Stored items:
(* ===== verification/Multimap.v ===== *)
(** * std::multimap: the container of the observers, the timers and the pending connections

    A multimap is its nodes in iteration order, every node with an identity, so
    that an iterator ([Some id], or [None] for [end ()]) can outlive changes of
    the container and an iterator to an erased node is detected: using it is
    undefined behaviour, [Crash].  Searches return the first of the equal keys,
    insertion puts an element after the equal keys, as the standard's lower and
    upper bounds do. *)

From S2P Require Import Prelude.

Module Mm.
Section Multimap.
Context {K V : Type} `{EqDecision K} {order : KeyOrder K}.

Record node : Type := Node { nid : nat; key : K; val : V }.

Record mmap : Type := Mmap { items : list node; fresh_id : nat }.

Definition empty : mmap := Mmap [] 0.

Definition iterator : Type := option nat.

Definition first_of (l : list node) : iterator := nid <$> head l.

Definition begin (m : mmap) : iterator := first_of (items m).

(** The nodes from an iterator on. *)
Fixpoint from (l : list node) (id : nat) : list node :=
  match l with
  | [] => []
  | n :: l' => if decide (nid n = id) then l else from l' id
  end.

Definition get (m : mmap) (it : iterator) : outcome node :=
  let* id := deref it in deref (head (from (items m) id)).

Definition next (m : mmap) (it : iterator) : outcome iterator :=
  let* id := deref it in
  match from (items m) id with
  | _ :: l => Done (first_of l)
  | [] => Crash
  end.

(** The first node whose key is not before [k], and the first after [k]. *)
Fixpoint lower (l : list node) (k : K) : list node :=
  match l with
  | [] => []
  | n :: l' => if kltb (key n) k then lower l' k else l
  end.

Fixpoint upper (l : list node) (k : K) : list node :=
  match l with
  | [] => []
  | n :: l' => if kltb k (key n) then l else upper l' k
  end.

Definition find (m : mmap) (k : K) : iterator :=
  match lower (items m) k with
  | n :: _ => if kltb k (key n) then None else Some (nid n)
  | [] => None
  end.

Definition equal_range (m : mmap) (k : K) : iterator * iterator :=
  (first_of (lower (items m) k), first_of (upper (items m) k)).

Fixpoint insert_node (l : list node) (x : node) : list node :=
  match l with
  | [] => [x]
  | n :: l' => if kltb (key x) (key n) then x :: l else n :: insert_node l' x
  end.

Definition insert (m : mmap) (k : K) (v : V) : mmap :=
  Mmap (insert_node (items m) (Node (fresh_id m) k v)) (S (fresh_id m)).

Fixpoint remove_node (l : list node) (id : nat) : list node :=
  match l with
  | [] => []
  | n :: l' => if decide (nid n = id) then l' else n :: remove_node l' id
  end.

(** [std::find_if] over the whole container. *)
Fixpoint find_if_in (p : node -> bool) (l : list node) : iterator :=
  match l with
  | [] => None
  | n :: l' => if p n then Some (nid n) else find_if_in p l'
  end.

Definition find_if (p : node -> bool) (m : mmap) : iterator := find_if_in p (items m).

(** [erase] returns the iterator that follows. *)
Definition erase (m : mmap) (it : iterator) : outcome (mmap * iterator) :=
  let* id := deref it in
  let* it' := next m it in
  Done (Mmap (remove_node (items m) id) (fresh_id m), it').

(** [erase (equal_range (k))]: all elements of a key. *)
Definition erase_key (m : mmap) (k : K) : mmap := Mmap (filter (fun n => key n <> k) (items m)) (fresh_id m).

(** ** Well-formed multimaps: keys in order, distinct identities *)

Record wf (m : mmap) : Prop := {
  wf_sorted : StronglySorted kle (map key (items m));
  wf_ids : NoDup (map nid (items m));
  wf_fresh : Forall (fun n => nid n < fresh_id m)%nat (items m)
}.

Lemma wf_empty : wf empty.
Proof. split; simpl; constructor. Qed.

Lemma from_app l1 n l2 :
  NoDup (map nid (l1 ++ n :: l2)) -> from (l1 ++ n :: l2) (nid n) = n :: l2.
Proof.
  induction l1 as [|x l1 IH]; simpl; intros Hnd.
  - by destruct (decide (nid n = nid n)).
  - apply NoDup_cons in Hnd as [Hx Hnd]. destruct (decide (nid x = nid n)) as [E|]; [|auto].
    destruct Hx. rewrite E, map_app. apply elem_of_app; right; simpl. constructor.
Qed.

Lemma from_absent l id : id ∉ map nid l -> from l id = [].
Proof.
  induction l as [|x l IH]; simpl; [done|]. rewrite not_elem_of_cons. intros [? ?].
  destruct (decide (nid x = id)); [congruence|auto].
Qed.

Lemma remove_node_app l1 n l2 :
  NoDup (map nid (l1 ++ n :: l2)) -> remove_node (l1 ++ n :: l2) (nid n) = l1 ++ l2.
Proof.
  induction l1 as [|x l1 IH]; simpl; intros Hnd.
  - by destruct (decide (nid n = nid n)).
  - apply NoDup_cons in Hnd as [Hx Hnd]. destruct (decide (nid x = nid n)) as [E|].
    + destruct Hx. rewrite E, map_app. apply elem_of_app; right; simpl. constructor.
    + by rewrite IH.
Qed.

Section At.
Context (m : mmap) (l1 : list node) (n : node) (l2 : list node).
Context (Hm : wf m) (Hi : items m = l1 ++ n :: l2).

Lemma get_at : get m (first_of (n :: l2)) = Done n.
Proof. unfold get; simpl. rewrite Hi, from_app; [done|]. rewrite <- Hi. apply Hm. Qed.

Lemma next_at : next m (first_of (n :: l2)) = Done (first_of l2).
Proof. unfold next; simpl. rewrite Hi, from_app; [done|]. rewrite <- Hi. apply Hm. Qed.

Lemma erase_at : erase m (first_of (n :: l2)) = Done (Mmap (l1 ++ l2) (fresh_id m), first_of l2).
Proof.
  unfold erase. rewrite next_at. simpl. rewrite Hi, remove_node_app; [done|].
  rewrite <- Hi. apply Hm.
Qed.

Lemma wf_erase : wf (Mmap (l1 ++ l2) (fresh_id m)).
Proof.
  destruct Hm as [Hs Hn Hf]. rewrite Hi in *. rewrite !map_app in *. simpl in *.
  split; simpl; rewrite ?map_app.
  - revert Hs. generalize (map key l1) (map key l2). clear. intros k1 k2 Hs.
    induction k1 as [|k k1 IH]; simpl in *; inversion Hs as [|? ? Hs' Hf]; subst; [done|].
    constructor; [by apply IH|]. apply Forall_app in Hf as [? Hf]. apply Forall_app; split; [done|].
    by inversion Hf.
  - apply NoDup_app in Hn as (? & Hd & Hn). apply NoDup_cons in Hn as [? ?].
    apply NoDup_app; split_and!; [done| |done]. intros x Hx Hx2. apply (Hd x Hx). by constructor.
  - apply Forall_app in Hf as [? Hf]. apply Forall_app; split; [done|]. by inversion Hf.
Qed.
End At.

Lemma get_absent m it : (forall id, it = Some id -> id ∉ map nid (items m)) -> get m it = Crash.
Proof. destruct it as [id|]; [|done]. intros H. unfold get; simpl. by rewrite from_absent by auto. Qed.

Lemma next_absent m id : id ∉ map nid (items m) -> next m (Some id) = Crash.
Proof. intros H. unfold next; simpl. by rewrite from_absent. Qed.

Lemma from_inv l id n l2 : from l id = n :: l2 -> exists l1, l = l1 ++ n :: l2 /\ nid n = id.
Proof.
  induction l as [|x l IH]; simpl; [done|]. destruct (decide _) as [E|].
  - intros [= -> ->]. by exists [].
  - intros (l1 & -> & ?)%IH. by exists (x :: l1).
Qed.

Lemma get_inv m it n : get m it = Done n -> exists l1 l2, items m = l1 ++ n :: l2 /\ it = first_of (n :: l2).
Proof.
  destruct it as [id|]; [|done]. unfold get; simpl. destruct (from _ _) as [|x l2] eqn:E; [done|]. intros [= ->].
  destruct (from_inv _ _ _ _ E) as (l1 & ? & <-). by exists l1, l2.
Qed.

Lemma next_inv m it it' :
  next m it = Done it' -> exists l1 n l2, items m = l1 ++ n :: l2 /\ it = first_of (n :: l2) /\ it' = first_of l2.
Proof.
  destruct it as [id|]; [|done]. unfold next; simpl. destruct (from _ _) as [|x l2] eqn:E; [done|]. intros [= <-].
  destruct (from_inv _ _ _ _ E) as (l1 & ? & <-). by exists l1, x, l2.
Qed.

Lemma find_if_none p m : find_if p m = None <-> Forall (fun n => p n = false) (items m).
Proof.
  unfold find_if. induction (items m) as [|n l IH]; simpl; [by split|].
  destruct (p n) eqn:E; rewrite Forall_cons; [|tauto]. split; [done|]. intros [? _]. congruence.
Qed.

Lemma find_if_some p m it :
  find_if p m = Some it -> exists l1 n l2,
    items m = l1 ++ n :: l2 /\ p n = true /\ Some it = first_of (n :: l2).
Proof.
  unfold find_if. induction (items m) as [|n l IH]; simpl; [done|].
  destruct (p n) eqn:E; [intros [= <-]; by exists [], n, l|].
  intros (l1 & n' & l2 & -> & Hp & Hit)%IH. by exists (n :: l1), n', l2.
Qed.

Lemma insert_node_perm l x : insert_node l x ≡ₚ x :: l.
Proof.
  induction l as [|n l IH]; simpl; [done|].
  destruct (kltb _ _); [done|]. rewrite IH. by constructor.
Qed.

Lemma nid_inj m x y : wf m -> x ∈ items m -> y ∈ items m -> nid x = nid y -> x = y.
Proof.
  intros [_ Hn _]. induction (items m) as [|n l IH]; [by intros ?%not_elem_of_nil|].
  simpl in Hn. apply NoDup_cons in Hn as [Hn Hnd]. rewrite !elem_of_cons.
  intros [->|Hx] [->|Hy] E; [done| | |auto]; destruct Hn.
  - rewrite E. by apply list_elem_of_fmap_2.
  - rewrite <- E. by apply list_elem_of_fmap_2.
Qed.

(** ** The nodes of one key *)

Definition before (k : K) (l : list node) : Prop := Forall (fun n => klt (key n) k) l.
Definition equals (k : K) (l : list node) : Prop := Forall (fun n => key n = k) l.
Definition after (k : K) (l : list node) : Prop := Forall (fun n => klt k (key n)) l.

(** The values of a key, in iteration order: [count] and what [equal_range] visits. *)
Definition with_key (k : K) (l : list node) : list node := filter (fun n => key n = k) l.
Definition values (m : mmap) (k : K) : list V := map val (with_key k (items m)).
--
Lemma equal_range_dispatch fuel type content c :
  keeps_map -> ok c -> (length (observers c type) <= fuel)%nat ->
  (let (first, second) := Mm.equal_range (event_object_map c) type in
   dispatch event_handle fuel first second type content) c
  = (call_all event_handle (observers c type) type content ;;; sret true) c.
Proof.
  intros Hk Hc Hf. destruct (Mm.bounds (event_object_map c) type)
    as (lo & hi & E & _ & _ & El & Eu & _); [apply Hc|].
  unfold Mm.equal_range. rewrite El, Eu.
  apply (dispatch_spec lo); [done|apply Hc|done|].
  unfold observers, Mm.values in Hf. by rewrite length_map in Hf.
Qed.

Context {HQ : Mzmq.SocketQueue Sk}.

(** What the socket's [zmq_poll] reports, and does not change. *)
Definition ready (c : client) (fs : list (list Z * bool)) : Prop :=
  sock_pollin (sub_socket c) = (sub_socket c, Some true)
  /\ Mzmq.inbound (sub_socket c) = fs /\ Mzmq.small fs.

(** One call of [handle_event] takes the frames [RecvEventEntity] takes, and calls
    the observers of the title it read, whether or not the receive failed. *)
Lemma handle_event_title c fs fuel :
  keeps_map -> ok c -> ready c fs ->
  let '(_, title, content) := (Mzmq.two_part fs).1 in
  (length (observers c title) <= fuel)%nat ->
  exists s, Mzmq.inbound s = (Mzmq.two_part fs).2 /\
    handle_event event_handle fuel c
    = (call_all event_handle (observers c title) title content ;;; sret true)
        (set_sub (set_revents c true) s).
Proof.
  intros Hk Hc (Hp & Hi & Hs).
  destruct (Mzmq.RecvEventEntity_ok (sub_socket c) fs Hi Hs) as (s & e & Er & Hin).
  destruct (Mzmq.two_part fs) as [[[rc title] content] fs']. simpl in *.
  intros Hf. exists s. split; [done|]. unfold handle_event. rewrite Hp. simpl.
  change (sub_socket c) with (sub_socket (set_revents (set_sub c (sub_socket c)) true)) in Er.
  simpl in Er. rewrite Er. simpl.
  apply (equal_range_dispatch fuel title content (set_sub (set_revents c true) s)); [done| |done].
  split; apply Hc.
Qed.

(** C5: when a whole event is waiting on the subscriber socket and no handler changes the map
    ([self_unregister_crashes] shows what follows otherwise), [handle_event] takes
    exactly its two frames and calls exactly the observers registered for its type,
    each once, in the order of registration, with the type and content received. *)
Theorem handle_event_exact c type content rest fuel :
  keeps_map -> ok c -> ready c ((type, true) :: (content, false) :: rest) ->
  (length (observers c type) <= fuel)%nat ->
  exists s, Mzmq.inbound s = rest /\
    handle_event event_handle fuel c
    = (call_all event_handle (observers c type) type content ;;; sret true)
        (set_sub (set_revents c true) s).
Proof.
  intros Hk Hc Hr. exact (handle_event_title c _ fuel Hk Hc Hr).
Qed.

**Exercise description**:
Please transcribe only the lines in the records above running from the line that has "destruct it as [id|]; [|done]. unfold next;" through the line that has "Definition equals (k", both included, exactly as they appear.

**Solution for this problem**:
  destruct it as [id|]; [|done]. unfold next; simpl. destruct (from _ _) as [|x l2] eqn:E; [done|]. intros [= <-].
  destruct (from_inv _ _ _ _ E) as (l1 & ? & <-). by exists l1, x, l2.
Qed.

Lemma find_if_none p m : find_if p m = None <-> Forall (fun n => p n = false) (items m).
Proof.
  unfold find_if. induction (items m) as [|n l IH]; simpl; [by split|].
  destruct (p n) eqn:E; rewrite Forall_cons; [|tauto]. split; [done|]. intros [? _]. congruence.
Qed.

Lemma find_if_some p m it :
  find_if p m = Some it -> exists l1 n l2,
    items m = l1 ++ n :: l2 /\ p n = true /\ Some it = first_of (n :: l2).
Proof.
  unfold find_if. induction (items m) as [|n l IH]; simpl; [done|].
  destruct (p n) eqn:E; [intros [= <-]; by exists [], n, l|].
  intros (l1 & n' & l2 & -> & Hp & Hit)%IH. by exists (n :: l1), n', l2.
Qed.

Lemma insert_node_perm l x : insert_node l x ≡ₚ x :: l.
Proof.
  induction l as [|n l IH]; simpl; [done|].
  destruct (kltb _ _); [done|]. rewrite IH. by constructor.
Qed.

Lemma nid_inj m x y : wf m -> x ∈ items m -> y ∈ items m -> nid x = nid y -> x = y.
Proof.
  intros [_ Hn _]. induction (items m) as [|n l IH]; [by intros ?%not_elem_of_nil|].
  simpl in Hn. apply NoDup_cons in Hn as [Hn Hnd]. rewrite !elem_of_cons.
  intros [->|Hx] [->|Hy] E; [done| | |auto]; destruct Hn.
  - rewrite E. by apply list_elem_of_fmap_2.
  - rewrite <- E. by apply list_elem_of_fmap_2.
Qed.

(** ** The nodes of one key *)

Definition before (k : K) (l : list node) : Prop := Forall (fun n => klt (key n) k) l.
Definition equals (k : K) (l : list node) : Prop := Forall (fun n => key n = k) l.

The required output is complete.